Imerso na cultura do Rio de Janeiro desde muito novo, Cícero assimilou um pouco o jeito de ser dos cariocas. Adorava festas, e nos encontros de família o churrasco era preparado por ele. Tinha uma voz inconfundível por seu timbre vibrante, que transmitia seu bom humor e alegria. Na memória do sobrinho-neto Davi está viva “a imagem dele lá perto da churrasqueira, botando a carne para assar, servindo as pessoas”. A celebração que não podia faltar era a do aniversário da filha Nathalia, nome escolhido em comum acordo com a esposa dona Teresinha, numa referência ao fato dela ter nascido na noite do dia 24 para 25 de dezembro. Desde então, os festejos natalinos eram momento de também comemorar o aniversário da filha única.
Além das festas, outra característica marcante da casa de dona Teresinha e Cícero era o fato de que o lugar ser espaço de acolhimento dos parentes nordestinos. Eles não mediam esforços para receber quem precisasse, dando apoio e aconchego. Davi recorda que, quando criança, gostava de ficar na casa deles. Sob os cuidados do tio-avô e de dona Teresinha brincava muito pela casa e adorava quando podia dormir lá. Vários outros parentes vindos de São Benedito (CE) encontravam as portas da casa sempre abertas, num ponto de apoio acolhedor.
O neto Benício foi uma das grandes alegrias da casa e de Seu Cícero. Logo após o nascimento dele, a filha Nathalia passou uma temporada na casa dos pais. A decisão aconteceu porque o genro Alexandre trabalhava até tarde na sua pizzaria e todos decidiram evitar que somente os dois ficassem durante a noite na casa onde moravam.
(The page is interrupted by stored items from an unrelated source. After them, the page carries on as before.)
(** Completing a recovery is atomic in the same sense: it never raises,
    and when it answers true the row it overwrote held exactly the claimed
    incident; the row then has no path, no decision and no incident, and the
    process's candidate is the durable one. *)
Theorem complete_recovery_atomic expected w :
  (exists b w', complete_recovery_pending expected w = (Some b, w')) /\
  forall w', complete_recovery_pending expected w = (Some true, w') ->
    exists now r, py_eq (row_pending r) (VDict expected) = true /\
      let kept := preserved_quality (_json_loads_dict (row_candidate r)) in
      w_row w' = Some (assign (set_path_candidate_decision None kept None) now r) /\ w_memory w' = kept.
Proof.
  split.
  - apply try_total.
  - intros w' Hrun. unfold complete_recovery_pending in Hrun.
    apply try_inv in Hrun as [Hrun|(w1 & _ & Hrun)]; [|by apply ret_inv in Hrun as [? _]].
    apply bind_inv in Hrun as (u & w1 & _ & Hrun). apply bind_inv in Hrun as (raw & w2 & _ & Hrun).
    destruct (py_eq _ _) eqn:Eq in Hrun; cbn [negb] in Hrun; [|by apply ret_inv in Hrun as [? _]].
    apply bind_inv in Hrun as (n & w3 & Hg & Hrun).
    destruct (n =? 1) eqn:Hn in Hrun; cbn [negb] in Hrun; [|by apply ret_inv in Hrun as [? _]]. apply Z.eqb_eq in Hn. subst n.
    apply bind_inv in Hrun as (u' & w4 & Hset & Hrun). apply ret_inv in Hrun as [_ <-]. injection Hset as _ <-.
    apply db_access_inv in Hg as (now & row & Hf & _). destruct row as [r|]; [|done].
    destruct (cell_is (row_candidate r) raw) eqn:Ec; [|done]. apply cell_is_true in Ec. subst raw.
    injection Hf as Hf. exists now, r. split; [exact Eq|]. cbv zeta. cbn [w_row w_memory]. by rewrite <- Hf.
Qed.

(** ** Windows that can never fill *)

Section Windows.
Context `{ReprContainer} (parse_timestamp : option string -> option datetime).

Lemma next_quality_history o q now check signal c next first_seen history :
  next_quality_candidate parse_timestamp o q now check signal c = (next, first_seen, history) ->
  exists h0, history = _append_quality_history h0 (_active_quality_history_entry now (o_decision o) true check signal) (q_window q).
Proof. unfold next_quality_candidate. cbv zeta. intros [= <- <- <-]. eauto. Qed.

Lemma quality_window_pos confirm bad window window_bad : 2 <= q_window (quality_limits_of confirm bad window window_bad).
Proof. unfold quality_limits_of. cbn [q_window]. lia. Qed.

(** When more bad checks are required than the window holds, no
    degraded server is ever confirmed. *)
Theorem oversized_bad_checks_never_confirm server check signal confirm bad window window_bad path now kind require w r w' :
  Z.max 2 (int_or window 4) < int_or bad 2 ->
  active_quality_degraded_confirmation parse_timestamp server check signal confirm bad window window_bad path now kind
    require w = (Some r, w') ->
  dget "confirmed" r <> VBool true.
Proof.
  intros Hlt Hrun Hc. apply quality_confirmed_window in Hrun as (_ & st & w1 & c & next & fs & h & _ & _ & _ & _ & Hn & _ & _ & Hbad); [|exact Hc].
  apply next_quality_history in Hn as (h0 & ->).
  pose proof (append_history_facts h0 (_active_quality_history_entry now (o_decision (the_observation server signal path)) true check signal)
    (q_window (the_limits confirm bad window window_bad))) as (Hlen & _ & Hg & Hsum & _).
  pose proof (quality_window_pos confirm bad window window_bad) as Hw. unfold the_limits in *.
  assert (Hq : q_window (quality_limits_of confirm bad window window_bad) = Z.max 2 (int_or window 4)) by done.
  assert (Hb : q_bad_checks (quality_limits_of confirm bad window window_bad) = Z.max 1 (int_or bad 2)) by done. lia.
Qed.
End Windows.

(** ** Stalled traffic *)
Section Stalled.
Context `{ReprContainer} (parse_timestamp : option string -> option datetime).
Davi conta que ele tornou-se "o melhor avô possível, sempre estava carregando Benício no colo e brincando com ele, era a pessoa mais próxima dele". Nathalia confirma e lembra que Cícero fazia de tudo: dava banho, preparava a alimentação, levava e buscava na escola, brincava muito com Benício.
Fazer amizades e construir afetos dentro e fora da família era outra habilidade desse nordestino de nascimento e carioca por opção. Cícero tinha um carinho muito especial pelas irmãs Antônia e Terezinha. As duas moravam no Rio também e sempre que podia ele as visitava para conversarem. Entre os sobrinhos o tio era amigo comum. A tal ponto que a iniciativa de prestar essa homenagem partiu do sobrinho-neto Davi. Outro exemplo aconteceu com o namorado e atual genro Alexandre, que para Cícero era como “o filho homem que ele não teve”. Graças a seu jeito sempre alegre e extrovertido ele também era conhecido de muita gente e fez muitas amizades no bairro. Sentar-se com eles à mesa dos bares do Rio Comprido e “jogar conversa fora”, enquanto tomavam cerveja, era um hábito frequente.
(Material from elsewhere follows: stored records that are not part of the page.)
Lemma sort_keys_idem v : sort_keys (sort_keys v) = sort_keys v.
Proof.
  revert v. fix IH 1. intros [|b|n|s|l|d]; try reflexivity.
  - cbn [sort_keys]. f_equal. induction l as [|x l IHl]; [done|]. cbn [map]. by rewrite IH, IHl.
  - rewrite !sort_keys_dict. f_equal. unfold sorted_dict.
    set (f := fun kv : string * pyval => (kv.1, sort_keys kv.2)).
    assert (Hid : Forall (fun kv => f kv = kv) (sort_by key_leb (map f d))).
    { rewrite sort_by_perm. induction d as [|[k x] d IHd]; cbn [map]; constructor; [|done].
      unfold f. cbn [fst snd]. by rewrite IH. }
    assert (Hm : map f (sort_by key_leb (map f d)) = sort_by key_leb (map f d)).
    { revert Hid. generalize (sort_by key_leb (map f d)). clear. induction 1 as [|kv l Hk _ IHl]; [done|].
      cbn [map]. by rewrite Hk, IHl. }
    rewrite Hm. apply sort_by_sorted_id, sort_by_sorted; [apply key_leb_total|apply key_leb_trans].
Qed.

Lemma pyval_eqb_refl v : pyval_eqb v v = true.
Proof.
  revert v. fix IH 1. intros [|b|n|s|l|d]; cbn [pyval_eqb]; [done|by destruct b|apply Z.eqb_refl|apply String.eqb_refl| |].
  - induction l as [|x l IHl]; [done|]. by rewrite IH, IHl.
  - induction d as [|[k x] d IHd]; [done|]. by rewrite String.eqb_refl, IH, IHd.
Qed.

Lemma cell_is_refl c : cell_is c c = true.
Proof. destruct c; cbn [cell_is]; [done|apply pyval_eqb_refl|apply String.eqb_refl]. Qed.

(** What is stored reads back with its keys sorted, and storing that again
    writes the same text. *)
Lemma loads_dumps d : _json_loads_dict (_json_dumps_dict (Some d)) = Some (sorted_dict d).
Proof. reflexivity. Qed.

Lemma dumps_sorted d : _json_dumps_dict (Some (sorted_dict d)) = _json_dumps_dict (Some d).
Proof. cbn [_json_dumps_dict]. rewrite <- sort_keys_dict. f_equal. apply sort_keys_idem. Qed.

Lemma dict_lookup_perm d e k : NoDup (map fst d) -> d ≡ₚ e -> dict_lookup k d = dict_lookup k e.
Proof.
  intros Hnd Hp. induction Hp as [|[k0 v0] d e Hp IH|[k0 v0] [k1 v1] d|d e f Hp1 IH1 Hp2 IH2].
  - done.
  - cbn [dict_lookup]. inversion Hnd; subst. by rewrite IH.
  - cbn [dict_lookup]. inversion Hnd as [|? ? Hn _]; subst. cbn [map fst] in Hn.
    destruct (String.eqb_spec k k0) as [E0|], (String.eqb_spec k k1) as [E1|]; try done.
    exfalso. apply Hn. subst. by left.
  - rewrite IH1 by done. apply IH2. by rewrite <- Hp1.
Qed.

Lemma dict_lookup_map (f : pyval -> pyval) (d : dict) k :
  dict_lookup k (map (fun kv => (kv.1, f kv.2)) d) = option_map f (dict_lookup k d).
Proof. induction d as [|[k0 v0] d IH]; cbn [map dict_lookup fst snd]; [done|]. by destruct (String.eqb k k0). Qed.

Lemma map_fst_values (f : pyval -> pyval) (d : dict) : map fst (map (fun kv => (kv.1, f kv.2)) d) = map fst d.
Proof. rewrite map_map. by apply map_ext. Qed.

Lemma dget_sorted k d : NoDup (map fst d) -> dget k (sorted_dict d) = sort_keys (dget k d).
Proof.
  intros Hnd. unfold dget, sorted_dict. rewrite <- (dict_lookup_perm (map (fun kv => (kv.1, sort_keys kv.2)) d)).
  - rewrite dict_lookup_map. by destruct (dict_lookup k d).
  - by rewrite map_fst_values.
  - by rewrite sort_by_perm.
Qed.

Lemma sorted_nodup d : NoDup (map fst d) -> NoDup (map fst (sorted_dict d)).
Proof. intros Hnd. unfold sorted_dict. rewrite sort_by_perm. by rewrite map_fst_values. Qed.

Lemma dset_keys k v d : map fst (dset k v d) = if decide (k ∈ map fst d) then map fst d else map fst d ++ [k].
Proof.
  induction d as [|[k0 v0] d IH]; cbn [dset map fst]; [done|].
  destruct (String.eqb_spec k k0) as [->|Hne]; cbn [map fst].
  - rewrite decide_True by by left. done.
  - rewrite IH. case_decide as Hin.
    + rewrite decide_True by by right. done.
    + rewrite decide_False; [done|]. by intros [?|?]%elem_of_cons.
Qed.

Lemma dset_nodup k v d : NoDup (map fst d) -> NoDup (map fst (dset k v d)).
Proof.
  intros Hnd. rewrite dset_keys. case_decide; [done|]. apply NoDup_app. split; [done|].
  split; [|apply NoDup_singleton]. intros x Hx Hk. apply list_elem_of_singleton in Hk. by subst x.
Qed.

(** ** Quiet worlds *)

Lemma quiet_access {A} (f : string -> option wd_row -> A * option wd_row) row mem :
  db_access f (World row mem []) = (Some (f "" row).1, World (f "" row).2 mem []).
Proof. unfold db_access. cbn [w_turns t_others t_ok t_now quiet w_row w_memory]. by destruct (f "" row). Qed.

Lemma quiet_load strict row mem :
  load_watchdog_runtime_state strict (World row mem []) = (Some (row_state row), World row mem []).
Proof. unfold load_watchdog_runtime_state, st_try. destruct strict; by rewrite quiet_access. Qed.

(** An update of a quiet world, once the row is there. *)
Definition the_row (row : option wd_row) : wd_row := default (new_row "") row.
(** Every type belongs to at most one plane, with legacy names counted
    where they were moved to: transparent ingress, explicit external client,
    or system scoped.  A type that is in none is not an override target
    either, unless it is a legacy explicit client name. *)
Theorem subject_planes_disjoint subject_type :
  let '(t, e, s) := plane_of subject_type in
  ~ (t = true /\ e = true) /\ ~ (t = true /\ s = true) /\ ~ (e = true /\ s = true) /\
  (t = false -> e = false -> s = false -> in_types (norm_lower subject_type) SERVER_OVERRIDE_SUBJECT_TYPES = false).
Proof.
  unfold plane_of, is_transparent_ingress_subject_type, is_explicit_external_client_subject_type,
    is_system_scoped_subject_type, normalize_subject_type.
  generalize (norm_lower subject_type). intros n.
  destruct (decide (n ∈ ["lan"; "external_network_client"; "tailscale"; "tailscale_node"; "xray";
    "explicit_external_client"; "host"; "docker"])) as [Hin|Hout].
  - repeat (apply elem_of_cons in Hin as [->|Hin]; [vm_compute; split_all; try (by intros []); done|]).
    by apply elem_of_nil in Hin.
  - rewrite !not_elem_of_cons in Hout. destruct Hout as (H1 & H2 & H3 & H4 & H5 & H6 & H7 & H8 & _).
    cbn [assoc_get LEGACY_EXPLICIT_EXTERNAL_CLIENT_SUBJECT_ALIASES LEGACY_TRANSPARENT_INGRESS_SUBJECT_ALIASES].
    rewrite !(proj2 (String.eqb_neq n _)) by done. cbn [default].
    assert (Hno : forall types, types ⊆ ["lan"; "external_network_client"; "tailscale"; "tailscale_node"; "xray";
      "explicit_external_client"; "host"; "docker"] -> in_types n types = false).
    { intros types Hsub. apply not_true_iff_false. rewrite in_types_spec. intros Hin%Hsub.
      rewrite !elem_of_cons in Hin. destruct Hin as [?|[?|[?|[?|[?|[?|[?|[?|Hn]]]]]]]]; try done. by apply elem_of_nil in Hn. }
    change (default n None) with n. rewrite !Hno; [split_all; try done; by intros []|..];
      apply (bool_decide_unpack _); vm_compute; done.
Qed.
No futebol, o time de coração de Cícero era o Botafogo. Com uma curiosidade: numa família onde a esposa, a filha e o genro são vascaínos. Assim, dentro de casa, nos dias de jogo entre os dois times, ele ficava em desvantagem e precisava aturar a torcida pelo adversário.
Como esposo, pai, tio, irmão, sogro, amigo... Cícero está na lembrança e no coração daqueles com quem conviveu pelo seu bom humor e simpatia.
Cícero nasceu em São Benedito (CE) e faleceu no Rio de Janeiro (RJ), aos 65 anos, vítima do novo coronavírus.
Tributo escrito a partir de testemunho concedido pelo sobrinho-neto e pela filha de Cícero, Davi Rodrigues Alves e Nathalia Freire da Costa Marques do Anjos. Este texto foi apurado e escrito por jornalista Ernesto Marques, revisado por Luana Bernardes Maciel e moderado por Rayane Urani em 22 de maio de 2021.